(GIVEN DATA begins)

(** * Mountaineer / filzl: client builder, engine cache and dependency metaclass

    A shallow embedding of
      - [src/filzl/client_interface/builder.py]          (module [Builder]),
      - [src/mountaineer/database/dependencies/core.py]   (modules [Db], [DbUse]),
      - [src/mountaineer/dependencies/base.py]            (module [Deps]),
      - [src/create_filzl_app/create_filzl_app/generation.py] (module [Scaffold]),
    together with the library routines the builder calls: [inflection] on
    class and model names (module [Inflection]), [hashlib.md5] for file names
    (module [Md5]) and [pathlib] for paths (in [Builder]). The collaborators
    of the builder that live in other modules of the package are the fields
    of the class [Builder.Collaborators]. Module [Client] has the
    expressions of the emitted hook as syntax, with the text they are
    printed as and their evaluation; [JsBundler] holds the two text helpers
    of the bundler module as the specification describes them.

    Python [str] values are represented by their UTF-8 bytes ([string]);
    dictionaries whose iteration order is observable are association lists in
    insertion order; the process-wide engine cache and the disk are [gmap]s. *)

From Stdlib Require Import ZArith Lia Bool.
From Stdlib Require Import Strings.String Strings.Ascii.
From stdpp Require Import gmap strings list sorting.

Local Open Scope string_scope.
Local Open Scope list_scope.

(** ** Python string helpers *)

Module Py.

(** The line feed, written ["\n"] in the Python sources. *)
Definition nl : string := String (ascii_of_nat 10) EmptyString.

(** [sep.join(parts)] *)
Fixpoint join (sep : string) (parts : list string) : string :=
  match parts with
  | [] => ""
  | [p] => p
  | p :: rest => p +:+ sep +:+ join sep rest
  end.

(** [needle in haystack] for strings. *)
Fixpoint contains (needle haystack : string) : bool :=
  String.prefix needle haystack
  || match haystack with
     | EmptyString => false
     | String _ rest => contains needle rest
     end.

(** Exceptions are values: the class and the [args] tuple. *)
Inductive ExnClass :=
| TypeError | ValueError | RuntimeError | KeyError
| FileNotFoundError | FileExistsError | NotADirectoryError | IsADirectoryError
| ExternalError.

(GIVEN DATA ends)
(GIVEN DATA begins)

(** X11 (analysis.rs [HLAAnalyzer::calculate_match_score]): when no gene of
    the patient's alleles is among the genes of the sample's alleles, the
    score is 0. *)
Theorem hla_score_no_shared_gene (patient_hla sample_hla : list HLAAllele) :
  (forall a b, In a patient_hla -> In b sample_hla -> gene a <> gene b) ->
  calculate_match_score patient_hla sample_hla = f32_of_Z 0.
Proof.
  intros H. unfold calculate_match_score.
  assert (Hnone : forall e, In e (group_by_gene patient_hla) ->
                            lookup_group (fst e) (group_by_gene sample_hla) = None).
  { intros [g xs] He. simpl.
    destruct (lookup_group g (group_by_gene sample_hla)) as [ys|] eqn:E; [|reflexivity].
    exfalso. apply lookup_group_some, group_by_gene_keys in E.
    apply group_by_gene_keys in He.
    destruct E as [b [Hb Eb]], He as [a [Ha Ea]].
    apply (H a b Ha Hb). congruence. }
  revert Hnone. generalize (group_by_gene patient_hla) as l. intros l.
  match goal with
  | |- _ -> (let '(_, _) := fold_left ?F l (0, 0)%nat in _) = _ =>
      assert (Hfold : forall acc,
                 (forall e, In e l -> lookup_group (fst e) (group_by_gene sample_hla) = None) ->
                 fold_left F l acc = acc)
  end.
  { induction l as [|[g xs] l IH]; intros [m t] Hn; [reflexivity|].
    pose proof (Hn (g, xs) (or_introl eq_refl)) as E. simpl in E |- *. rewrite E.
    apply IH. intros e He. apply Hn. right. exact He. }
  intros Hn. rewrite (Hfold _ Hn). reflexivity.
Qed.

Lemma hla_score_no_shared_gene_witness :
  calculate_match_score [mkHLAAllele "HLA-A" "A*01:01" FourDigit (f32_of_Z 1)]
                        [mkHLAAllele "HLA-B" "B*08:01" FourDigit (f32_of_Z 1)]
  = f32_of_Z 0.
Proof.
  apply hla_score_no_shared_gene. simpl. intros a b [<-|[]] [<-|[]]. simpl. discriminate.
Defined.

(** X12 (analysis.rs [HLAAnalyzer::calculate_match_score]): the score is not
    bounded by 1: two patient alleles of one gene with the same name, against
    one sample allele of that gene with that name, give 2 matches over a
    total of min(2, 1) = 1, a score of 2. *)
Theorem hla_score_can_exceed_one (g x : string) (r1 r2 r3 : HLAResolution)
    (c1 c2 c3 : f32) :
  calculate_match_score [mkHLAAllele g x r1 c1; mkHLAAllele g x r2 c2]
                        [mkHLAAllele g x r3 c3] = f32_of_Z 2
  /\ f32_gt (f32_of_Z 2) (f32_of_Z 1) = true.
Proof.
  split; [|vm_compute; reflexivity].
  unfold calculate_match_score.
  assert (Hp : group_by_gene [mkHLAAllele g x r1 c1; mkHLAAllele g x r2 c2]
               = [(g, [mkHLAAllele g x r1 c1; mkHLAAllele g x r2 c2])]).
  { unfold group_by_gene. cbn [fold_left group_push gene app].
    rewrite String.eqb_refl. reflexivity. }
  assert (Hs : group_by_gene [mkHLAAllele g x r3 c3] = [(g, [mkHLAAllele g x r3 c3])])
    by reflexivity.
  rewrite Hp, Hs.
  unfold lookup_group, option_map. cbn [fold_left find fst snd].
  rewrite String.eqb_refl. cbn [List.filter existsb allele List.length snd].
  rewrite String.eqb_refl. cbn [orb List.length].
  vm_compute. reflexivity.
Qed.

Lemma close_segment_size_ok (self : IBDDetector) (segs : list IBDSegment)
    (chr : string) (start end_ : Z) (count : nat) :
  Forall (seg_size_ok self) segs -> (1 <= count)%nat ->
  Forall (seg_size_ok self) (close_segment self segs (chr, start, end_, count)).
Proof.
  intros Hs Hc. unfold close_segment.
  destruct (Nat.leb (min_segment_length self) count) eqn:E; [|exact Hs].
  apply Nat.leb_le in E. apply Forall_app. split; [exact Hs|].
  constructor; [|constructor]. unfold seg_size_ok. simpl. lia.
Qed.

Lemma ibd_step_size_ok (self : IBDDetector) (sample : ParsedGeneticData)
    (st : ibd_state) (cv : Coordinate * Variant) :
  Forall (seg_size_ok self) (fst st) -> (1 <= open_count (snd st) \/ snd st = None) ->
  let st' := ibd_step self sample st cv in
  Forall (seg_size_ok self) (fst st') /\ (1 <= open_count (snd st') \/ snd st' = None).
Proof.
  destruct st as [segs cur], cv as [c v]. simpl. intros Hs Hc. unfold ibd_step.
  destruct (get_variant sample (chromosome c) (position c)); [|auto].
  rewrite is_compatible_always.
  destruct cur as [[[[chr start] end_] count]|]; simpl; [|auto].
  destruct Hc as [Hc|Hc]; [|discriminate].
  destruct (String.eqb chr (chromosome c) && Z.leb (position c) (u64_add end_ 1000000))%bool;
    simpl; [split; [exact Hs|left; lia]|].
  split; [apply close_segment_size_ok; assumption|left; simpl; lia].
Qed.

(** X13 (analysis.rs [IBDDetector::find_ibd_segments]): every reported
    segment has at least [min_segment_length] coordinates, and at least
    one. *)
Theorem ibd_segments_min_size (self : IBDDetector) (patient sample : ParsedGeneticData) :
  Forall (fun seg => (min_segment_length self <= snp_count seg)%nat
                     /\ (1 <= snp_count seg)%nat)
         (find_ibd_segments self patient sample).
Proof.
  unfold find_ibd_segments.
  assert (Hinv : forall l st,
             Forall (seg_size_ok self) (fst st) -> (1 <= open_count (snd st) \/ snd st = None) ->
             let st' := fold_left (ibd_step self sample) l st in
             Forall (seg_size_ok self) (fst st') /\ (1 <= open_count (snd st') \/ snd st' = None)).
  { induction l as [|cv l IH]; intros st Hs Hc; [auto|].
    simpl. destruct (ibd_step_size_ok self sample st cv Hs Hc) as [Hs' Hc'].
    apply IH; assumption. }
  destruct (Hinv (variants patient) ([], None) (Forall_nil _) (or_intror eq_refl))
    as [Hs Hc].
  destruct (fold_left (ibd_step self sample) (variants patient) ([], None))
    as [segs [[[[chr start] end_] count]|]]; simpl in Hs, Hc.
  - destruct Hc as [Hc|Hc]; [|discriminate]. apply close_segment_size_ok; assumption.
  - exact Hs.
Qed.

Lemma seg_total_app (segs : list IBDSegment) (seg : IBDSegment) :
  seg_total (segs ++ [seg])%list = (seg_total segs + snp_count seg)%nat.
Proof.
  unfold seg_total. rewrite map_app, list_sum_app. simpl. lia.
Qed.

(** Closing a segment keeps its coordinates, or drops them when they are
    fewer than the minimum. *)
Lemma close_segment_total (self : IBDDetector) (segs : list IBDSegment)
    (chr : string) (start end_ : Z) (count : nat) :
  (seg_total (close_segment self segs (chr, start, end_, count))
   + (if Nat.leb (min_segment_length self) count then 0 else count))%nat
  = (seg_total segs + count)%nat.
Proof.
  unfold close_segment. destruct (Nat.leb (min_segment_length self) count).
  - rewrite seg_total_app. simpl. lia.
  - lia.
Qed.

(GIVEN DATA ends)

Report each line of the material in which the string "that" occurs.

### SOLVED EXERCISE:
    of the builder that live in other modules of the package are the fields
    one sample allele of that gene with that name, give 2 matches over a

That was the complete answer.